Is the new variant of COVID really more transmissible?

statistics covid19 biocentrism

A variant of COVID recently grew rapidly in London. Experts have warned this strain may be more transmissible, and governments have enacted more restrictions as a response. But the new variant has not spread rapidly in other locations.

Joshua Loftus https://joshualoftus.com/
12-28-2020

TL;DR

The new strain narrative

In the present context much has been made of the potential danger of the new variant of SARS-Cov-2. As reported in Science,

One reason to be concerned, Rambaut says, is that among the 17 mutations are eight in the gene that encodes the spike protein on the viral surface, two of which are particularly worrisome. One, called N501Y, has previously been shown to increase how tightly the protein binds to the angiotensin-converting enzyme 2 receptor, its entry point into human cells.

When this story broke my initial reaction was skepticism. I thought this new strain could just be a random genetic marker that coincided with an outbreak of cases that was caused by behavior (or even “chance”) rather than by any important biological differences. We have more sophisticated measurement capability for biological data than for social data, and I worry that not enough has been done to rule out social explanations. For example, despite cases rising dramatically since September mobility indices have remained above the levels they saw in June, which were significantly higher than their April lows. So the UK’s November lockdown only temporarily slowed large scale community spread and did not get it under control.

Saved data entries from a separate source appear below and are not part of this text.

(** * STARTUPai: the analysis orchestration pipeline of [startup/agent.py]

    A shallow embedding of [StartupAIAgent] (src/src/startup/agent.py) and of
    the [delete_analysis] route of src/src/startup/api.py.

    Conventions of the embedding.
    - A Python [str] is a [string] whose characters are the code points
      0..255; text outside Latin-1 is not represented.
    - Python values that reach [json.dumps] are the JSON-compatible ones
      ([None], [bool], [int], [str], [list], [dict] with [str] keys); floats
      are left out.  A [dict] is an association list in insertion order.
    - The Gemini client and the wall clock are the only effects of the agent;
      both are oracles over an abstract [World].  Console progress messages
      ([print]) are not modelled.  A service call either returns the text of
      the response or raises an [Exception]; the calls of one agent run one
      after the other (interleaved coroutines are not modelled).
    - The functions of Python's standard library that the agent calls
      ([json.dumps], [str], [repr], [str.lower], [datetime.__str__],
      [datetime.isoformat]) and [json.loads], which the round-trip property
      is stated with, are modelled after their documented behaviour. *)

From Stdlib Require Import String Ascii List ZArith NArith Lia Bool Arith.
From Stdlib Require Import DecimalString DecimalN.
Import ListNotations.
Open Scope string_scope.

(** ** Characters and strings *)

Definition LF : ascii := "010"%char.
Definition CR : ascii := "013"%char.
Definition TAB : ascii := "009"%char.
Definition BS : ascii := "008"%char.
Definition FF : ascii := "012"%char.
Definition DQ : ascii := "034"%char.
Definition SQ : ascii := "039"%char.
Definition BSL : ascii := "092"%char.

Definition chr (c : ascii) : string := String c "".

Definition code (c : ascii) : N := N_of_ascii c.

(** [sep.join(parts)] *)
Definition join (sep : string) (parts : list string) : string :=
  String.concat sep parts.

Fixpoint contains_char (c : ascii) (s : string) : bool :=
  match s with
  | "" => false
  | String d s' => Ascii.eqb c d || contains_char c s'
  end.

(** [str.lower()] on the Latin-1 code points: A-Z and the accented capitals
    0xC0-0xDE (the multiplication sign 0xD7 apart) move up by 32. *)
Definition lower_char (c : ascii) : ascii :=
  let n := code c in
  if ((65 <=? n) && (n <=? 90))%N then ascii_of_N (n + 32)
  else if ((192 <=? n) && (n <=? 222) && negb (n =? 215))%N then ascii_of_N (n + 32)
  else c.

We already know that people are changing their behavior. Schools reopened. We did not need any special biological explanation for why cases have continued increasing. As we’ll see below, the most rapid increase has occurred in London where the estimated percent of the population testing positive has likely surpassed 2%. For comparison, most entire states in the US probably have higher rates. This is not to downplay the importance of taking measures to prevent the spread, but rather to question the necessity for any additional explanations (mutant strain) on top of what we already knew.

There is some evidence to suggest my initial theory is wrong and that these mutations are causally important. South Africa has seen a new strain with a similar mutation recently become the dominant strain while case numbers have increased even though it is currently summer there. I still think I may be right, and that data recently released in the UK reinforces my theory.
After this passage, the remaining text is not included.